== PROBLEM STATEMENT ==
The first line of the data below and every line after it, through the one with "server's interleavings with", must be transcribed without change.

(RECORDS PROVIDED Opens)

(* ===== verification/RelayRuns.v ===== *)
(** * A concrete Relay

    A library for the Relay's third-party functions with the laws it relies on,
    documents of one Host and one client, and an executable form of the
    server's interleavings with a run that ends in a tunnel. *)

From stdpp Require Import base strings numbers sorting relations gmap list.
From S2P Require Import Prelude Bytes Values Dto Net RelayProtocol RelaySpec Tunnel RelayServer RelayClient Examples.

(** ** Executable interleavings *)

Inductive RelayAction : Type :=
| Act_Register (c : rstring) (nonce : bytes32) (expires_at : Z) (host_id : rstring)
    (routes : list RouteRegistration) (proof : rstring)
| Act_Announce (c : rstring)
| Act_Claim (c route : rstring)
| Act_Verify (c : rstring) (nonce : bytes32) (expires_at : Z) (proof : rstring)
| Act_Take (c : rstring)
| Act_Send (c : rstring)
| Act_Host (c : rstring) (event : HostEvent).

Section runs.
Context `{Externals} `{RelayExternals}.

(** One action, with writable streams on which nothing waits. *)
Definition idle_stream : Stream := MkStream [] [] None.

Definition relay_act (config : RelayServerConfig) (a : RelayAction) (w : RelayWorld) : option RelayWorld :=
  match a with
  | Act_Register c nonce expires_at host_id routes proof =>
      match phases w !! c with
      | None =>
          let '(conn, r) := host_register config c nonce expires_at host_id routes proof
                              (MkConn (shared w) idle_stream) in
          Some (step_to c (match r with Ok keys => Host_Registered keys | Err _ => Closed end)
                  (conn_shared conn) w)
      | _ => None
      end
  | Act_Announce c =>
      match phases w !! c with
      | Some (Host_Registered routes) =>
          let '(conn, r) := host_announce c (MkConn (shared w) idle_stream) in
          Some (match r with
                | Ok _ => step_to c (Host_Waiting routes) (conn_shared conn) w
                | Err _ => step_to c (Host_Ended routes) (host_end c (conn_shared conn)) w
                end)
      | _ => None
      end
  | Act_Claim c route =>
      match phases w !! c with
      | None =>
          let '(conn, r) := client_claim route (MkConn (shared w) idle_stream) in
          Some (step_to c (match r with Ok (host, key) => Client_Claimed host key route | Err _ => Closed end)
                  (conn_shared conn) w)
      | _ => None
      end
  | Act_Verify c nonce expires_at proof =>
      match phases w !! c with
      | Some (Client_Claimed host key route) =>
          let '(conn, r) := client_verify key c nonce expires_at route proof
                              (MkConn (shared w) idle_stream) in
          Some (step_to c (match r with
                  | Ok _ => Client_Verified host key route nonce expires_at proof | Err _ => Closed end)
                  (conn_shared conn) w)
      | _ => None
      end
  | Act_Take c =>
      match phases w !! c with
      | Some (Client_Verified host key route nonce expires_at proof) =>
          let '(conn, r) := client_take host (MkConn (shared w) idle_stream) in
          Some (step_to c (match r with
                  | Ok _ => Client_Taken host key route nonce expires_at proof | Err _ => Closed end)
                  (conn_shared conn) w)
      | _ => None
      end
  | Act_Send c =>
      match phases w !! c with
      | Some (Client_Taken host key route nonce expires_at proof) =>
          let '(conn, r) := client_send host c (MkConn (shared w) idle_stream) in
          Some (step_to c (match r with
                  | Ok _ => Client_Sent host key route nonce expires_at proof | Err _ => Closed end)
                  (conn_shared conn) w)
      | _ => None
      end
  | Act_Host c event =>
      match phases w !! c with
      | Some (Host_Waiting routes) =>
          let '(conn, r) := host_iteration c event (MkConn (shared w) idle_stream) in
          Some (match r with
                | Ok None => step_to c (Host_Waiting routes) (conn_shared conn) w
                | Ok (Some client) =>
                    step_to c (Host_Tunnel routes (matched_connection_id client)) (conn_shared conn) w
                | Err _ => step_to c (Host_Ended routes) (host_end c (conn_shared conn)) w
                end)
      | _ => None
      end
  end.

Fixpoint relay_run (config : RelayServerConfig) (actions : list RelayAction) (w : RelayWorld) :
    option RelayWorld :=
  match actions with
  | [] => Some w
  | a :: actions' => w' ← relay_act config a w; relay_run config actions' w'
  end.

Lemma relay_act_step config a w w' : relay_act config a w = Some w' → relay_step config w w'.
Proof.
  destruct a; simpl;
    (destruct (phases w !! c) as [[]|] eqn:Ep; try done);
    match goal with |- context [let '(_, _) := ?m in _] => destruct m as [conn r] eqn:Er end;
    intros [= <-]; by econstructor.
Qed.

Lemma relay_run_steps config actions w w' :
  relay_run config actions w = Some w' → rtc (relay_step config) w w'.
Proof.
  revert w. induction actions as [|a actions IH]; intros w; cbn [relay_run]; [by intros [= ->]|].
  intros (w1 & Ha & Hr)%bind_Some. eapply rtc_l; [by eapply relay_act_step|by apply IH].
Qed.
End runs.

(** ** A library *)

#[export] Instance RelayEnvelope_eq_dec {T} `{EqDecision T} : EqDecision (RelayEnvelope T).
Proof. solve_decision. Defined.

(** Documents are the entries of a table, written as their index. *)
Definition table_to_vec {T} `{EqDecision T} (table : list T) (e : RelayEnvelope T) :
    result rstring (list Byte.byte) :=
  if bool_decide (raw (relay_version e) = 1%N) then
    match list_find (λ m, m = relay_message e) table with
    | Some (i, _) => if (i <? 256)%nat then Ok [byte_of_N (N.of_nat i)] else Err (lit "unknown")
    | None => Err (lit "unknown")
    end
  else Err (lit "unknown").

Definition table_from_slice {T} (table : list T) (bytes : list Byte.byte) : result rstring (RelayEnvelope T) :=
  match bytes with
  | [b] => match table !! N.to_nat (Byte.to_N b) with
           | Some m => Ok (MkRelayEnvelope (Refine 1%N I) m)
           | None => Err (lit "unknown")
           end
  | _ => Err (lit "unknown")
  end.

Lemma table_json {T} `{EqDecision T} (table : list T) e bytes :
  table_to_vec table e = Ok bytes → bytes ≠ [] ∧ table_from_slice table bytes = Ok e.
Proof.
  unfold table_to_vec. case_bool_decide as Hv; [|done].
  destruct (list_find _ table) as [[i m]|] eqn:Ef; [|done].
  apply list_find_Some in Ef as (Hi & -> & _).
  destruct (Nat.ltb_spec i 256); [|done]. intros <-%Ok_inj. split; [done|]. unfold table_from_slice.
  rewrite byte_to_of_N, N.mod_small, Nat2N.id by lia. rewrite Hi. f_equal.
  destruct e as [v m]. simpl in *. f_equal. by apply refined_eq.
Qed.

Definition pad_32 (l : list Byte.byte) : list Byte.byte := take 32 (l ++ replicate 32 Byte.x00).
Lemma pad_32_length l : Is_true (length (pad_32 l) =? 32)%nat.
Proof.
  unfold pad_32. apply Is_true_true, Nat.eqb_eq. rewrite length_take, length_app, length_replicate. lia.
Qed.

(** A keyed checksum in the place of HMAC: the sum of the key and the bytes. *)
Definition checksum (l : list Byte.byte) : list Byte.byte :=
  be_bytes 32 (foldr (λ b v, Byte.to_N b + 3 * v)%N 0%N l mod 2 ^ 256).
Lemma checksum_length l : Is_true (length (checksum l) =? 32)%nat.
Proof. unfold checksum. by rewrite length_be_bytes. Qed.

Definition toy_decode (s : rstring) : option (list Byte.byte) :=
  if forallb (λ c, (c <? 256)%N) s then Some (byte_of_N <$> s) else None.

Definition connection_host : rstring := [v7 40].
Definition connection_client : rstring := [v7 41].
Definition relay_host_id : rstring := [v7 42].
Definition relay_ping : rstring := [v7 43].

Abbreviation key_of b := (Refine (replicate 32 b) I : bytes32).
Definition host_key : bytes32 := key_of Byte.x07.
Definition route_credential : RelayRouteCredential :=
  MkCredential (replicate 32 65%N) (key_of Byte.x09).
Definition relay_route : RouteRegistration :=
  MkRoute (replicate 32 65%N) (replicate 32 9%N).
Definition relay_nonce : bytes32 := key_of Byte.x05.

(** The MACs of the hellos below. *)
Definition toy_mac (key m : list Byte.byte) : bytes32 := Refine (checksum (key ++ m)) (checksum_length _).

Definition endpoint_table (host_proof client_proof : rstring) : list EndpointMessage :=
  [HostHello relay_host_id [relay_route] host_proof; ClientHello (replicate 32 65%N) client_proof;
   Pong relay_ping].
Definition relay_table : list RelayMessage :=
  [Challenge connection_host (replicate 32 5%N) 110; Challenge connection_client (replicate 32 5%N) 110;
   HostWaiting connection_host; TunnelReady connection_host; TunnelReady connection_client; Ping relay_ping].

Definition toy_encode (b : list Byte.byte) : rstring := Byte.to_N <$> b.

(** The proofs, computed with the library's own functions. *)
Definition toy_library (host_proof client_proof : rstring) : RelayExternals := {|
  base64_encode := toy_encode;
  base64_decode := toy_decode;
  hmac_sha256 := λ key m, Some (toy_mac key m);
  sha256 := λ m, toy_mac [] m;
  endpoint_to_vec := table_to_vec (endpoint_table host_proof client_proof);
  endpoint_from_slice := table_from_slice (endpoint_table host_proof client_proof);
  relay_to_vec := table_to_vec relay_table;
  relay_from_slice := table_from_slice relay_table
|}.

Definition toy_host_proof : rstring := Eval vm_compute in
  match @host_proof _ (toy_library [] []) host_key connection_host relay_nonce 110 relay_host_id [relay_route] with
  | Ok p => p | Err _ => [] end.
Definition toy_client_proof : rstring := Eval vm_compute in
  match @client_proof _ (toy_library [] []) (credential_key route_credential) connection_client relay_nonce 110
          (credential_route_id route_credential) with
  | Ok p => p | Err _ => [] end.

#[export] Instance relay_library : RelayExternals := toy_library toy_host_proof toy_client_proof.

Lemma toy_decode_encode b : toy_decode (toy_encode b) = Some b.
Proof.
  unfold toy_decode, toy_encode. assert (forallb (λ c, (c <? 256)%N) (Byte.to_N <$> b) = true) as ->.
  { apply forallb_forall. intros c Hc. apply list_elem_of_In, list_elem_of_fmap in Hc as (x & -> & _).
    apply N.ltb_lt, byte_to_N_lt. }
  f_equal. rewrite <-list_fmap_compose. rewrite <-(list_fmap_id b) at 2. apply list_fmap_ext.
  intros i x _. apply byte_of_to_N.
Qed.

Lemma toy_canonical s b : toy_decode s = Some b → s = toy_encode b.
Proof.
  unfold toy_decode, toy_encode. destruct (forallb _ s) eqn:Ef; [|done]. intros [= <-].
  rewrite <-list_fmap_compose. rewrite <-(list_fmap_id s) at 1. apply list_fmap_ext.
  intros i x Hx. simpl. rewrite byte_to_of_N, N.mod_small; [done|].
  rewrite forallb_forall in Ef. apply N.ltb_lt, Ef, list_elem_of_In. by eapply list_elem_of_lookup_2.
Qed.

#[export] Instance relay_library_ok : RelayExternalsOk.
Proof.
  split; [apply toy_decode_encode|apply toy_canonical|by eexists|apply table_json|apply table_json].
Qed.

(** ** A run *)

Definition relay_config : RelayServerConfig :=
  MkServerConfig (Refine 1%N I) (MkSocketAddr (V4 0 0 0 0) (Refine 2333%N I)) (MkEndpoint (lit "relay.example.com") (Refine 2333%N I))
    (lit "/tmp/cert.pem") (lit "/tmp/key.pem") relay_host_id (replicate 32 7%N).

Definition connector_config : RelayHostConnectionConfig :=
  MkHostConfig (MkEndpoint (lit "relay.example.com") (Refine 2333%N I)) relay_host_id host_key
    (Refine 9000%N I) false.

Definition relay_actions : list RelayAction :=
  [Act_Register connection_host relay_nonce 110 relay_host_id [relay_route] toy_host_proof;
   Act_Announce connection_host; Act_Claim connection_client (replicate 32 65%N);
   Act_Verify connection_client relay_nonce 110 toy_client_proof;
   Act_Take connection_client; Act_Send connection_client; Act_Host connection_host Host_Client].

(** The world after a prefix of the run. *)
Definition relay_after (n : nat) : RelayWorld :=
  default relay_initial (relay_run relay_config (take n relay_actions) relay_initial).

Definition connected (w : RelayWorld) (h c : rstring) : bool :=
  match phases w !! h, phases w !! c with
  | Some (Host_Tunnel _ client), Some (Client_Sent host _ _ _ _ _) =>
      bool_decide (client = c) && bool_decide (host = h)
  | _, _ => false
  end.

Lemma connected_tunnel w h c :
  connected w h c = true → ∃ routes, phases w !! h = Some (Host_Tunnel routes c).
Proof.
  unfold connected. destruct (phases w !! h) as [[]|]; try done. destruct (phases w !! c) as [[]|]; try done.
  intros [->%bool_decide_eq_true _]%andb_true_iff. by eexists.
Qed.

(** Whether a waiting Host offers the route of a credential. *)
Definition offers (w : RelayWorld) (h : rstring) (cred : RelayRouteCredential) : bool :=
  match waiting (shared w) !! h with
  | Some e => bool_decide (waiting_routes e !! credential_route_id cred = Some (credential_key cred))
  | None => false
  end.

Lemma offers_waiting w h cred :
  offers w h cred = true →
  ∃ e, waiting (shared w) !! h = Some e ∧ waiting_routes e !! credential_route_id cred = Some (credential_key cred).
Proof.
  unfold offers. destruct (waiting (shared w) !! h) as [e|]; [|done].
  intros ?%bool_decide_eq_true. by exists e.
Qed.

Example relay_run_connects : connected (relay_after 7) connection_host connection_client = true.
Proof. vm_compute. reflexivity. Qed.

(RECORDS PROVIDED Closes)

== TASK RESULT ==
(* ===== verification/RelayRuns.v ===== *)
(** * A concrete Relay

    A library for the Relay's third-party functions with the laws it relies on,
    documents of one Host and one client, and an executable form of the
    server's interleavings with a run that ends in a tunnel. *)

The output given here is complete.